== Your instructions ==
Note every line in the entries that contains the string "From", and copy it.

◆ ◆ ◆

(* ===== verification/_CoqProject ===== *)
-Q . S2P
Prelude.v
Text.v
Dict.v
Env.v
Contracts.v
Registry.v
RegistryFacts.v
RegistryProps.v
Eviction.v
Queue.v
Sessions.v
SessionsProps.v
Scheduler.v
Tasks.v
SchedulerFacts.v
SchedulerSwitch.v
SchedulerProps.v
TasksProps.v
Registration.v
JsonText.v
JsonTextProps.v
Identity.v
IdentityProps.v
RegistrationProps.v
RegistrationText.v
Router.v
Assets.v
AssetsProps.v
AssetsExact.v
Launch.v
LaunchProps.v
Instant.v
Blobs.v
BlobsProps.v
Idempotency.v
Envelopes.v
Protocol.v
Ports.v
Observer.v
ObserverProps.v
Recovery.v
Helper.v
Startup.v
Control.v
Lifecycle.v
Adapter.v
Config.v
ConfigProps.v
Runtime.v
Requests.v
Schema.v
SchemaProps.v
RequestsProps.v
BlobStore.v
BlobStoreProps.v
BlobRecovery.v
BlobCrash.v
BlobDemo.v
Execution.v
ExecutionProps.v
ExecutionDemo.v
Api.v
ApiProps.v
Server.v
ApiServices.v
App.v
AppProps.v
StreamProps.v
AppDemo.v
Evidence.v
Evaluator.v
Verify.v
Release.v
Runner.v
Preflight.v
Migration.v
Operational.v
Candidate.v
Backend.v
Calibrate.v
(* ===== verification/Text.v ===== *)
(** * Text

    A Python [str] is modelled by its UTF-8 encoding, one [ascii] per byte; a
    [bytes] object by its bytes.  A lone surrogate, which UTF-8 does not encode,
    takes the three bytes its number would take. *)

From S2P Require Import Prelude.
From Stdlib Require Import Ascii.
Local Open Scope Z_scope.

Definition chars : string → list ascii := String.list_ascii_of_string.
Definition code (c : ascii) : Z := Z.of_nat (nat_of_ascii c).
Definition byte (n : Z) : ascii := ascii_of_nat (Z.to_nat n).

Lemma code_byte n : 0 ≤ n < 256 → code (byte n) = n.
Proof. intros Hn. unfold code, byte. rewrite nat_ascii_embedding; lia. Qed.
Lemma code_range c : 0 ≤ code c < 256.
Proof. unfold code. pose proof (nat_ascii_bounded c). lia. Qed.
Lemma byte_code c : byte (code c) = c.
Proof. unfold byte, code. rewrite Nat2Z.id. apply ascii_nat_embedding. Qed.
Lemma code_inj c d : code c = code d → c = d.
Proof. intros E. by rewrite <-(byte_code c), <-(byte_code d), E. Qed.

(** ** Concatenation *)
Lemma append_assoc (a b c : string) : (a +:+ b) +:+ c = a +:+ (b +:+ c).
Proof. induction a as [|x a IH]; [done|]. change (String x ((a +:+ b) +:+ c) = String x (a +:+ (b +:+ c))). by rewrite IH. Qed.
Lemma append_nil_r (a : string) : a +:+ "" = a.
Proof. induction a as [|x a IH]; [done|]. change (String x (a +:+ "") = String x a). by rewrite IH. Qed.
Lemma substring_all (a : string) : String.substring 0 (String.length a) a = a.
Proof. induction a as [|x a IH]; simpl; [done|]. by rewrite IH. Qed.
Lemma append_length (a b : string) : String.length (a +:+ b) = (String.length a + String.length b)%nat.
Proof. induction a as [|x a IH]; [done|]. change (S (String.length (a +:+ b)) = S (String.length a + String.length b)). by rewrite IH. Qed.

Lemma substring_length a n m : String.length (String.substring n m a) = Nat.min m (String.length a - n).
Proof.
  revert n m. induction a as [|c a IH]; intros [|n] [|m]; cbn [String.substring String.length]; try done; try lia; rewrite IH; lia.
Qed.
Lemma substring_split a n m : String.substring 0 n a +:+ String.substring n m a = String.substring 0 (n + m) a.
Proof.
  revert n m. induction a as [|c a IH]; intros [|n] m; try done; cbn [Nat.add]; try by destruct m.
  change (String c (String.substring 0 n a +:+ String.substring n m a) = String c (String.substring 0 (n + m) a)). by rewrite IH.
Qed.
Lemma substring_full a n : (String.length a ≤ n)%nat → String.substring 0 n a = a.
Proof. revert n. induction a as [|c a IH]; intros [|n] Hn; cbn in *; try done; [lia|]. rewrite IH by lia. done. Qed.
Lemma length_nil a : String.length a = 0%nat → a = "".
Proof. by destruct a. Qed.

Fixpoint concat_text (l : list string) : string := match l with [] => "" | a :: l => a +:+ concat_text l end.

(** ** UTF-8 *)
Definition utf8 (cp : Z) : string :=
  if cp <? 128 then String (byte cp) ""
  else if cp <? 2048 then String (byte (192 + cp / 64)) (String (byte (128 + cp mod 64)) "")
  else if cp <? 65536
  then String (byte (224 + cp / 4096)) (String (byte (128 + cp / 64 mod 64)) (String (byte (128 + cp mod 64)) ""))
  else String (byte (240 + cp / 262144)) (String (byte (128 + cp / 4096 mod 64))
         (String (byte (128 + cp / 64 mod 64)) (String (byte (128 + cp mod 64)) ""))).

(** The code points of a text; a sequence cut short, which no text ends with,
    counts as one. *)
Fixpoint codepoints (s : string) : list Z :=
  match s with
  | EmptyString => []
  | String a s1 =>
      if code a <? 128 then code a :: codepoints s1
      else match s1 with
           | EmptyString => [code a]
           | String b s2 =>
               if code a <? 224 then ((code a - 192) * 64 + (code b - 128)) :: codepoints s2
               else match s2 with
                    | EmptyString => [code a]
                    | String c s3 =>
                        if code a <? 240
                        then ((code a - 224) * 4096 + (code b - 128) * 64 + (code c - 128)) :: codepoints s3
                        else match s3 with
                             | EmptyString => [code a]
                             | String d s4 =>
                                 ((code a - 240) * 262144 + (code b - 128) * 4096 + (code c - 128) * 64 + (code d - 128))
                                 :: codepoints s4
                             end
                    end
           end
  end.

Lemma codepoints_utf8 cp s : 0 ≤ cp < 1114112 → codepoints (utf8 cp +:+ s) = cp :: codepoints s.
Proof.
  intros Hcp. unfold utf8.
  destruct (cp <? 128) eqn:E1; [|destruct (cp <? 2048) eqn:E2; [|destruct (cp <? 65536) eqn:E3]]; bool_prop; simpl;
    rewrite ?code_byte by (Z.div_mod_to_equations; lia).
  - by rewrite (proj2 (Z.ltb_lt cp 128)).
  - rewrite (proj2 (Z.ltb_ge (192 + cp / 64) 128)), (proj2 (Z.ltb_lt (192 + cp / 64) 224)) by (Z.div_mod_to_equations; lia).
    f_equal. Z.div_mod_to_equations; lia.
  - rewrite (proj2 (Z.ltb_ge (224 + cp / 4096) 128)), (proj2 (Z.ltb_ge (224 + cp / 4096) 224)),
      (proj2 (Z.ltb_lt (224 + cp / 4096) 240)) by (Z.div_mod_to_equations; lia).
    f_equal. Z.div_mod_to_equations; lia.
  - rewrite (proj2 (Z.ltb_ge (240 + cp / 262144) 128)), (proj2 (Z.ltb_ge (240 + cp / 262144) 224)),
      (proj2 (Z.ltb_ge (240 + cp / 262144) 240)) by (Z.div_mod_to_equations; lia).
    f_equal. Z.div_mod_to_equations; lia.
Qed.

Definition is_surrogate (cp : Z) : bool := (55296 <=? cp) && (cp <=? 57343).
(** [value.encode("utf-8")] raises for a lone surrogate only. *)
Definition encodable (s : string) : bool := negb (existsb is_surrogate (codepoints s)).

(** [data.decode("utf-8")] accepts exactly the shortest forms of code points
    that are not surrogates. *)
Definition utf8_valid (data : string) : bool :=
  String.eqb (concat_text (utf8 <$> codepoints data)) data
  && forallb (fun cp => (0 <=? cp) && (cp <? 1114112) && negb (is_surrogate cp)) (codepoints data).

(** ** White space, on code points *)

(** [\s] *)
Definition is_space (cp : Z) : bool :=
  ((9 <=? cp) && (cp <=? 13)) || ((28 <=? cp) && (cp <=? 32)) || ((8192 <=? cp) && (cp <=? 8202))
  || bool_decide (cp ∈ [133; 160; 5760; 8232; 8233; 8239; 8287; 12288]).
(** [s.strip()], on code points *)
Fixpoint lstrip (l : list Z) : list Z :=
  match l with c :: l' => if is_space c then lstrip l' else l | [] => [] end.
Definition strip (l : list Z) : list Z := rev (lstrip (rev (lstrip l))).

(** [s.splitlines()] *)
Definition line_break (cp : Z) : bool := bool_decide (cp ∈ [10; 11; 12; 13; 28; 29; 30; 133; 8232; 8233]).
Fixpoint split_lines (l : list Z) : list (list Z) :=
  match l with
  | [] => []
  | c :: l =>
      if line_break c then
        [] :: match l with
              | d :: l' => if (c =? 13) && (d =? 10) then split_lines l' else split_lines l
              | [] => []
              end
      else match split_lines l with [] => [[c]] | w :: ws => (c :: w) :: ws end
  end.

(** ** ASCII texts *)
Definition text_of (l : list ascii) : string := String.string_of_list_ascii l.
(** [s.encode("ascii")] is defined. *)
Definition is_ascii (s : string) : bool := forallb (fun c => code c <? 128) (chars s).
Lemma utf8_ascii n : n < 128 → utf8 n = String (byte n) "".
Proof. intros Hn. unfold utf8. by rewrite (proj2 (Z.ltb_lt n 128)). Qed.
Lemma chars_app a b : chars (a +:+ b) = chars a ++ chars b.
Proof. induction a as [|c a IH]; [done|]. change (c :: chars (a +:+ b) = c :: chars a ++ chars b). by rewrite IH. Qed.
Lemma is_ascii_app a b : is_ascii (a +:+ b) = is_ascii a && is_ascii b.
Proof. unfold is_ascii. rewrite chars_app. apply forallb_app. Qed.
Lemma text_of_chars s : text_of (chars s) = s.
Proof. apply String.string_of_list_ascii_of_string. Qed.
Lemma chars_text_of l : chars (text_of l) = l.
Proof. apply String.list_ascii_of_string_of_list_ascii. Qed.
Lemma is_ascii_concat l : Forall (fun s => is_ascii s = true) l → is_ascii (concat_text l) = true.
Proof. induction 1 as [|s l Hs Hl IH]; [done|]. simpl. by rewrite is_ascii_app, Hs, IH. Qed.

Lemma ascii_codepoints s : is_ascii s = true → codepoints s = map code (chars s).
Proof.
  unfold is_ascii. induction s as [|c s IH]; intros Hs; [done|]. cbn [chars String.list_ascii_of_string forallb] in Hs.
  apply andb_true_iff in Hs as [Hc Hs]. cbn [codepoints]. rewrite Hc. by rewrite IH.
Qed.
Lemma ascii_utf8_valid s : is_ascii s = true → utf8_valid s = true.
Proof.
  intros Hs. unfold utf8_valid. rewrite ascii_codepoints by done. unfold is_ascii in Hs. apply andb_true_iff. split.
  - apply String.eqb_eq. induction s as [|c s IH]; [done|]. cbn [chars String.list_ascii_of_string forallb] in Hs.
    apply andb_true_iff in Hs as [Hc Hs]. change (concat_text (utf8 <$> map code (chars (String c s)))) with
      (utf8 (code c) +:+ concat_text (utf8 <$> map code (chars s))). rewrite IH by done. apply Z.ltb_lt in Hc. rewrite utf8_ascii by done.
    by rewrite byte_code.
  - rewrite forallb_forall in *. intros cp (c & <- & Hc)%in_map_iff. specialize (Hs c Hc). pose proof (code_range c).
    apply Z.ltb_lt in Hs. unfold is_surrogate. rewrite (proj2 (Z.leb_le 0 (code c))), (proj2 (Z.ltb_lt (code c) 1114112)), (proj2 (Z.leb_gt 55296 (code c))) by lia.
    done.
Qed.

◆ ◆ ◆

== Task solution ==
From S2P Require Import Prelude.
From Stdlib Require Import Ascii.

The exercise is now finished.